REQUIRED WORK: Please repeat the lines below, exactly and only, from the one that holds "(nullish (Str.trim <$> up_lastName" through the one that holds "(updated (Str.trim <$> up_profilePicture i)".

Collected data entries:
※ ※ ※

Definition uploadProfilePicture (i : UploadProfilePictureInput) : accounting (string * string * string) :=
  _ ← throw_if (negb (isValidObjectId (pi_userId i))) (AppError "Invalid user ID format" Http.BAD_REQUEST);
  found ← find_account (pi_userId i);
  user ← or_throw found (AppError "User not found" Http.NOT_FOUND);
  _ ← throw_if (negb (includes (pi_mimeType i) ALLOWED_MIME_TYPES))
        (AppError ("Invalid file type. Allowed types: " +:+ Str.join ", " ALLOWED_MIME_TYPES) Http.BAD_REQUEST);
  _ ← throw_if (PROFILE_PICTURE_MAX_SIZE_MB * 1024 * 1024 <? pi_sizeBytes i)%Z
        (AppError ("File size exceeds maximum of " +:+ pretty PROFILE_PICTURE_MAX_SIZE_MB +:+ "MB") Http.BAD_REQUEST);
  processed ← or_throw (process_image (pi_buffer i))
                (AppError "Failed to process image" Http.INTERNAL_SERVER_ERROR);
  unique ← on_base (atomic (λ w, (newUUID (nextId w), w <| nextId ::= S |>)));
  t ← ac_now;
  stored ← store_file processed (generateStorageKey (pi_userId i) (pi_originalName i) unique t) "image/jpeg";
  let oldKey := ac_profilePictureKey (body user) in
  _ ← save_account user (with_picture (Some stored.2) (Some stored.1));
  _ ← (match oldKey with
       | Some k => if Str.truthy k && negb (String.eqb k stored.1) then removeStoredFile k else mret tt
       | None => mret tt
       end);
  t ← ac_now;
  mret (stored.2, stored.1, Date.toISOString t).

Definition deleteProfilePicture (id : string) : accounting bool :=
  _ ← throw_if (negb (isValidObjectId id)) (AppError "Invalid user ID format" Http.BAD_REQUEST);
  found ← find_account id;
  user ← or_throw found (AppError "User not found" Http.NOT_FOUND);
  match ac_profilePicture (body user), ac_profilePictureKey (body user) with
  | Some url, Some key =>
      if Str.truthy url && Str.truthy key
      then _ ← save_account user (with_picture None None); _ ← removeStoredFile key; mret true
      else mret false
  | _, _ => mret false
  end.

Definition cleanupForDeletedUser (id : string) : accounting unit :=
  found ← find_account id;
  match found ≫= (λ u, ac_profilePictureKey (body u)), found with
  | Some key, Some u =>
      if Str.truthy key then _ ← save_account u (with_picture None None); removeStoredFile key else mret tt
  | _, _ => mret tt
  end.

(** ** The user service *)
Definition not_deleted (a : Account) : bool := negb (ac_isDeleted a).
Definition find_active (id : string) : accounting (option (hydrated Account)) :=
  reads (λ w, match accounts w !! id with
              | Some a => if not_deleted a then Some (Doc id a) else None
              | None => None
              end).

Definition getUserById (id : string) : accounting (hydrated Account) :=
  _ ← throw_if (negb (isValidObjectId id)) invalid_user_id;
  found ← find_active id;
  or_throw found user_not_found.

Record UpdateUserInput := mkUpdateUser {
  up_firstName : option string;
  up_lastName : option string;
  up_role : option UserRole;
  up_userStatus : option UserStatus;
  up_walletAddress : option string;
  up_profilePicture : option string;
  up_profilePictureKey : option string
}.
(** [$set: input], with the validators of the paths it sets. *)
Definition update_valid (i : UpdateUserInput) : bool :=
  match up_firstName i with Some s => length_between 1 50 (Str.trim s) | None => true end
  && match up_lastName i with Some s => length_between 1 50 (Str.trim s) | None => true end
  && match up_walletAddress i with Some s => user_wallet_ok (Str.trim s) | None => true end.
Definition updated {A} (new : option A) (old : option A) : option A := if new is Some x then Some x else old.
Definition apply_user_update (i : UpdateUserInput) (a : Account) : Account :=
  mkAccount (ac_email a) (ac_password a) (nullish (Str.trim <$> up_firstName i) (ac_firstName a))
    (nullish (Str.trim <$> up_lastName i) (ac_lastName a)) (nullish (up_role i) (ac_role a))
    (nullish (up_userStatus i) (ac_status a)) (ac_suspendedReason a) (ac_suspendedAt a) (ac_isActive a)
    (updated (Str.trim <$> up_walletAddress i) (ac_walletAddress a))
    (updated (Str.trim <$> up_profilePicture i) (ac_profilePicture a))
    (updated (Str.trim <$> up_profilePictureKey i) (ac_profilePictureKey a))
    (ac_isDeleted a) (ac_deletedAt a) (ac_deletedBy a).

Definition updateUser (id : string) (i : UpdateUserInput) : accounting (hydrated Account) :=
  _ ← throw_if (negb (isValidObjectId id)) invalid_user_id;
  _ ← throw_if (negb (update_valid i)) (PlainError "Validation failed");
  found ← atomic_try (λ w,
    match accounts w !! id with
    | Some a =>
        if not_deleted a then
          let a' := apply_user_update i a in
          if taken_by_other id a' (accounts w) then (inl DuplicateKey, w)
          else (inr (Some (Doc id a')), w <| accounts ::= <[id := a']> |>)
        else (inr None, w)
    | None => (inr None, w)
    end);
  or_throw found user_not_found.

Definition updatePassword (id current new : string) : accounting (hydrated Account) :=
  _ ← throw_if (negb (isValidObjectId id)) invalid_user_id;
  found ← find_active id;
  user ← or_throw found user_not_found;
  _ ← throw_if (negb (compare_password current (ac_password (body user))))
        (AppError "Current password is incorrect." Http.UNAUTHORIZED);
  _ ← throw_if (Str.length new <? 8)%Z (PlainError "User validation failed");
  save_account user (set ac_password (λ _, hash_password new)).

(** The deleter is recorded when it is given. *)
Definition deleter (by_ old : option string) : option string :=
  match by_ with Some u => if Str.truthy u then Some u else old | None => old end.
Definition soft_deleted (t : Z) (by_ : option string) (a : Account) : Account :=
  a <| ac_isDeleted := true |> <| ac_deletedAt := Some t |> <| ac_deletedBy ::= deleter by_ |>.
Definition profile_deleted (t : Z) (by_ : option string) (p : ProfileDeletion) : ProfileDeletion :=
  mkProfileDeletion true (Some t) (deleter by_ (pr_deletedBy p)).

(** The deliveries a user takes part in and that are not deleted. *)
Definition takes_part (id : string) (d : Delivery) : bool :=
  bool_decide (driverId d = Some id) || bool_decide (userId d = Some id)
  || bool_decide (sender d = Some id) || bool_decide (d_recipient d = Some id).
Definition related (id : string) (d : Delivery) : bool := negb (isDeleted d) && takes_part id d.

Record SoftDeleteResult := mkSoftDelete {
  sd_user : hydrated Account;
  sd_driverProfile : bool;
  sd_deliveries : nat
}.

Definition delete_profile (id : string) (by_ : option string) : accounting bool :=
  found ← reads (λ w, driverProfiles w !! id);
  match found with
  | None => mret false
  | Some p =>
      t ← ac_now;
      _ ← writes (λ w, w <| driverProfiles ::= alter (profile_deleted t by_) id |>);
      mret true
  end.

Definition delete_deliveries (by_ : option string) (l : list (hydrated Delivery)) : accounting nat :=
  on_base (fold_prog (λ n d, t ← now; _ ← DeliveryRepository.save d (softDelete t by_); mret (S n)) 0 l).

Definition softDeleteUser (id : string) (by_ : option string) : accounting SoftDeleteResult :=
  _ ← throw_if (negb (isValidObjectId id)) invalid_user_id;
  found ← find_account id;
  user ← or_throw found user_not_found;
  _ ← throw_if (ac_isDeleted (body user)) (AppError "User is already deleted." Http.CONFLICT);
  profile ← delete_profile id by_;
  related_deliveries ← on_base (DeliveryRepository.find (related id));
  n ← delete_deliveries by_ related_deliveries;
  _ ← cleanupForDeletedUser id;
  t ← ac_now;
  saved ← save_account user (soft_deleted t by_);
  mret (mkSoftDelete saved profile n).
(* ===== verification/LocationSync.v ===== *)
(** * Positions sent over sockets ([src/src/sockets/location.service.ts],
      [src/src/sockets/sync.service.ts], [src/src/sockets/syncHandler.ts] and
      the update handler of [src/src/sockets/locationHandler.ts])

    A driver sends live positions of a delivery, which are validated, checked
    against duplicates and late arrivals in Redis, stored and broadcast; and
    batches of positions captured offline, which are validated one by one,
    compared with what is stored, inserted and acknowledged one by one.
    Payloads are JSON values, as the sockets deliver them. *)
From S2P Require Import Prelude JsLib Models.
From Stdlib Require Import SpecFloat.

(** ** Data ([models/LocationUpdate.ts], [sockets/socket.types.ts]) *)
Inductive LocationStatus := loc_pending | loc_processed | loc_failed.

Record LocationUpdate := mkLocationUpdate {
  lu_driverId : string;
  lu_deliveryId : option string;
  lu_lat : number;
  lu_lng : number;
  lu_capturedAt : Z;
  isOfflineSync : bool;
  lu_status : LocationStatus
}.

(** A point whose fields were checked. *)
Record OfflineLocationPoint := mkPoint {
  pt_capturedAt : number;
  pt_lat : number;
  pt_lng : number;
  pt_deliveryId : option json
}.
(** C19: the chat and the tracking of a delivery stay among its parties: whatever
    events arrive in whatever interleaving, next to any programs that take no
    access away, every socket in a delivery's room belongs to an authenticated
    user who is a party of the delivery or an administrator, and so does every
    socket that a message, typing notice, read receipt or status change of the
    delivery was sent to. *)
Theorem delivery_rooms_private c sched events others :
  (∀ p, p ∈ others → confined server_step p) →
  let w := (interleave sched ((handle <$> events) ++ others) (initializeSocketServer c)).2 in
  (∀ id s d, live w !! id = Some s → delivery_room d ∈ rooms_of id w →
     ∃ u, so_userId s = Some u ∧ has_access u d (sv_chat w) = true) ∧
  (∀ p d id user, p ∈ outbox w → about (pk_event p) = Some d → (id, user) ∈ pk_to p →
     ∃ u, user = Some u ∧ has_access u d (sv_chat w) = true).
Proof.
  intros Hothers. pose proof (server_interleaved sched events others _ (initial_ok c) Hothers) as [Hr _ Hp].
  split.
  - intros id s d Hs. exact (sk_rooms _ _ _ (rg_sockets _ Hr id s Hs) d).
  - intros p d id user Hin Hd. exact (Hp p d Hin Hd id user).
Qed.

(** C20: the registry of connections mirrors the sockets: after any events in any
    interleaving it has one entry for each connected socket and no other, with
    the socket's user and rooms and at most the allowed number of missed pongs;
    the message queue is well formed, and what it would send to a user goes to
    a connected socket of that user. *)
Theorem registry_mirrors_sockets c sched events others :
  (∀ p, p ∈ others → confined server_step p) →
  let w := (interleave sched ((handle <$> events) ++ others) (initializeSocketServer c)).2 in
  NoDup (connections w).*1 ∧
  (∀ id, is_Some (meta_of id w) ↔ is_Some (live w !! id)) ∧
  (∀ id s m, live w !! id = Some s → meta_of id w = Some m →
     so_userId s = truthy_string (cn_userId m) ∧ so_tokenExp s = truthy_number (cn_tokenExp m) ∧
     (∀ r, r ∈ cn_rooms m ↔ r ∈ rooms_of id w) ∧ (0 ≤ missedPongs m ≤ SOCKET_MAX_MISSED_PONGS)%Z) ∧
  wf (sv_queue w) ∧
  (∀ u e, emitters (sv_queue w) !! u = Some e →
     ∃ s, live w !! newSocketId e = Some s ∧ Str.trim <$> so_userId s = Some u).
Proof.
  intros Hothers. pose proof (server_interleaved sched events others _ (initial_ok c) Hothers) as [[Rs Rk Rn] [Qw Qe] _].
  split; [exact Rn|]. split.
  { intros id. split; [apply Rk|]. intros [s Hs]. destruct (sk_meta _ _ _ (Rs id s Hs)) as (m & Hm & _). by eexists. }
  split.
  { intros id s m Hs Hm. destruct (sk_meta _ _ _ (Rs id s Hs)) as (m' & Hm' & Hu & Ht & Hr & _ & Hp).
    assert (m' = m) as -> by congruence. done. }
  split; [exact Qw|]. intros u e He. by apply Qe in He as [_ ?].
Qed.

※ ※ ※

RESPONSE AREA:
    (nullish (Str.trim <$> up_lastName i) (ac_lastName a)) (nullish (up_role i) (ac_role a))
    (nullish (up_userStatus i) (ac_status a)) (ac_suspendedReason a) (ac_suspendedAt a) (ac_isActive a)
    (updated (Str.trim <$> up_walletAddress i) (ac_walletAddress a))
    (updated (Str.trim <$> up_profilePicture i) (ac_profilePicture a))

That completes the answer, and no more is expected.